The goal is simple: avoid generating code which contains an indirect
branch that could have its prediction poisoned by an attacker. In many
cases, the compiler can simply use directed conditional branches and
a small search tree. LLVM already has support for lowering switches in
this way and the first step of this patch is to disable jump-table
lowering of switches and introduce a pass to rewrite explicit indirectbr
sequences into a switch over integers.
However, there is no fully general alternative to indirect calls. We
introduce a new construct we call a "retpoline" to implement indirect
calls in a non-speculatable way. It can be thought of loosely as
a trampoline for indirect calls which uses the RET instruction on x86.

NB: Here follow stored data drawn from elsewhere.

(** Two cases of one event each, with their timestamps. *)
Definition single_events : DataFrame :=
  mkDataFrame ["case_id"; "step"; "timestamp"]
              [ event (Some 1%Z) (Some "A") (Datetime 0);
                event (Some 2%Z) (Some "A") (Datetime hour) ].

(** * [api.py]: accounts and sessions *)

(** The [detail] of the errors the endpoints raise, one name per message. *)
Inductive Detail : Type :=
| missing_token          (* "Token d'authentification manquant. ..." *)
| invalid_session        (* "Session invalide ou expiree. ..." *)
| password_too_short     (* "Le mot de passe doit contenir au moins 6 ..." *)
| account_exists         (* "Un compte existe deja avec cet email." *)
| bad_credentials        (* "Email ou mot de passe incorrect." *)
| unsupported_format     (* "Format non supporte. ..." *)
| unreadable_file        (* "Impossible de lire le fichier : ..." *)
| missing_columns        (* "Le fichier doit contenir au minimum ..." *)
| columns_not_in_file    (* "Les colonnes suivantes n'existent pas ..." *)
| report_failed          (* "Erreur lors de la generation du rapport IA ..." *)
| not_csv_or_excel       (* "Format non supporte (CSV ou Excel uniquement)." *)
| no_column              (* "Aucune colonne detectee." *)
| read_failed.           (* "Erreur lors de la lecture du fichier : ..." *)

Record HTTPException : Type := HTTP { status_code : nat; detail : Detail }.

(** The two tables of [init_db], and the counter SQLite keeps for the
    AUTOINCREMENT key of [users]. *)
Record UserRow : Type := mkUserRow {
  u_id : Z;
  u_email : string;
  u_password_hash : string;
  u_created_at : string
}.

Record SessionRow : Type := mkSessionRow {
  s_token : string;
  s_user_id : Z;
  s_created_at : string
}.

Record Database : Type := mkDatabase {
  users : list UserRow;
  sessions : list SessionRow;
  users_seq : Z
}.

(** The database [init_db] creates where there is none. *)
Definition init_db : Database := mkDatabase [] [] 0.

(** The key of a new row of [users]: one more than every key in use and
    every key given before. *)
Definition next_rowid (db : Database) : Z :=
  (fold_right Z.max (users_seq db) (map u_id (users db)) + 1)%Z.

(** [INSERT INTO users (email, password_hash, created_at)]; [None] is the
    IntegrityError of the UNIQUE constraint on [email]. *)
Definition insert_user (email password_hash created_at : string)
           (db : Database) : option Database :=
  if existsb (fun u => String.eqb (u_email u) email) (users db) then None
  else
    let id := next_rowid db in
    Some (mkDatabase (users db ++ [mkUserRow id email password_hash created_at])
                     (sessions db) id).

(** [INSERT OR REPLACE INTO sessions]: a row with the same token gives way. *)
Definition insert_or_replace_session (s : SessionRow) (db : Database)
  : Database :=
  mkDatabase (users db)
             (filter (fun s' => negb (String.eqb (s_token s') (s_token s)))
                     (sessions db) ++ [s])
             (users_seq db).

(** [SELECT id, password_hash FROM users WHERE email = ?] *)
Definition select_user_by_email (email : string) (db : Database)
  : list UserRow :=
  filter (fun u => String.eqb (u_email u) email) (users db).

(** [SELECT u.id, u.email FROM sessions s JOIN users u ON s.user_id = u.id
    WHERE s.token = ?] *)
Definition select_session_user (token : string) (db : Database)
  : list (Z * string) :=
  flat_map (fun s =>
              if String.eqb (s_token s) token
              then map (fun u => (u_id u, u_email u))
                       (filter (fun u => Z.eqb (u_id u) (s_user_id s))
                               (users db))
              else [])
           (sessions db).

Definition fetchone {A : Type} (l : list A) : option A := hd_error l.

(** [hashlib]: the digest behind [hash_password]. *)
Class Hashlib : Type := {
  (** [hashlib.sha256(s.encode("utf-8")).hexdigest()] *)
  sha256_hexdigest : string -> string
}.

(** The requests that write to the database, and a run of them. *)
Inductive Request : Type :=
| Register (email password now : string)
| Login (email password token_hex now : string).

Section Auth.

Context {hashlib : Hashlib}.

Definition hash_password (password : string) : string :=
  sha256_hexdigest password.

Definition verify_password (password password_hash : string) : bool :=
  String.eqb (hash_password password) password_hash.

Definition get_current_user (x_auth_token : option string) (db : Database)
  : HTTPException + (Z * string) :=
  match x_auth_token with
  | None => inl (HTTP 401 missing_token)
  | Some token =>
      if String.eqb token "" then inl (HTTP 401 missing_token)
      else
        match fetchone (select_session_user token db) with
        | None => inl (HTTP 401 invalid_session)
        | Some row => inr row
        end
  end.

(** [now] is the reading of the clock; the answer carries the email. *)
Definition register (email password now : string) (db : Database)
  : (HTTPException + string) * Database :=
  if String.length password <? 6 then (inl (HTTP 400 password_too_short), db)
  else
    match insert_user email (hash_password password) now db with
    | None => (inl (HTTP 400 account_exists), db)
    | Some db' => (inr email, db')
    end.

(** [token_hex] is what [secrets.token_hex(32)] draws; the answer carries
    the token and the email. *)
Definition login (email password token_hex now : string) (db : Database)
  : (HTTPException + (string * string)) * Database :=
  match fetchone (select_user_by_email email db) with
  | None => (inl (HTTP 401 bad_credentials), db)
  | Some row =>
      if negb (verify_password password (u_password_hash row))
      then (inl (HTTP 401 bad_credentials), db)
      else
        let user_id := u_id row in
        (inr (token_hex, email),
         insert_or_replace_session (mkSessionRow token_hex user_id now) db)
  end.

Definition serve (db : Database) (q : Request) : Database :=
  match q with
  | Register email password now => snd (register email password now db)
  | Login email password token_hex now =>
      snd (login email password token_hex now db)
  end.

Definition run (qs : list Request) (db : Database) : Database :=
  fold_left serve qs db.

End Auth.

Definition draws (token : string) (q : Request) : Prop :=
  match q with
  | Register _ _ _ => False
  | Login _ _ token_hex _ => token_hex = token
  end.

(** What the constraints of the two tables promise, and that every session
    belongs to a user (SQLite does not check foreign keys unless told to). *)
Definition db_ok (db : Database) : Prop :=
  NoDup (map u_email (users db))
  /\ NoDup (map u_id (users db))
  /\ NoDup (map s_token (sessions db))
  /\ (forall u, In u (users db) -> (u_id u <= users_seq db)%Z)
  /\ (forall s, In s (sessions db) ->
                exists u, In u (users db) /\ u_id u = s_user_id s).

(** A digest to run the examples with, and a database with one account that
    is logged in. *)
Definition toy_hashlib : Hashlib :=
  {| sha256_hexdigest := fun s => String.append "sha256:" s |}.

Definition one_account : Database :=
  run (hashlib := toy_hashlib)
      [ Register "ana@example.org" "secret1" "2024-01-01T00:00:00";
        Login "ana@example.org" "secret1" "0a1b2c" "2024-01-01T00:01:00" ]
      init_db.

Further, we arrange for a specific call->ret sequence which ensures the
processor predicts the return to go to a controlled, known location. The
retpoline then "smashes" the return address pushed onto the stack by the
call with the desired target of the original indirect call. The result
is a predicted return to the next instruction after a call (which can be
used to trap speculative execution within an infinite loop) and an
actual indirect branch to an arbitrary address.
On 64-bit x86 ABIs, this is especially easily done in the compiler by
using a guaranteed scratch register to pass the target into this device.
For 32-bit ABIs there isn't a guaranteed scratch register and so several
different retpoline variants are introduced to use a scratch register if
one is available in the calling convention and to otherwise use direct
stack push/pop sequences to pass the target address.
This "retpoline" mitigation is fully described in the following blog
post: https://support.google.com/faqs/answer/7625886
We also support a target feature that disables emission of the retpoline
thunk by the compiler to allow for custom thunks if users want them.
These are particularly useful in environments like kernels that
routinely do hot-patching on boot and want to hot-patch their thunk to
different code sequences. They can write this custom thunk and use
`-mretpoline-external-thunk` *in addition* to `-mretpoline`. In this
case, on x86-64 thu thunk names must be:
```
__llvm_external_retpoline_r11
```
or on 32-bit:
```
__llvm_external_retpoline_eax
__llvm_external_retpoline_ecx
__llvm_external_retpoline_edx
__llvm_external_retpoline_push
```
And the target of the retpoline is passed in the named register, or in
the case of the `push` suffix on the top of the stack via a `pushl`
instruction.
There is one other important source of indirect branches in x86 ELF
binaries: the PLT. These patches also include support for LLD to
generate PLT entries that perform a retpoline-style indirection.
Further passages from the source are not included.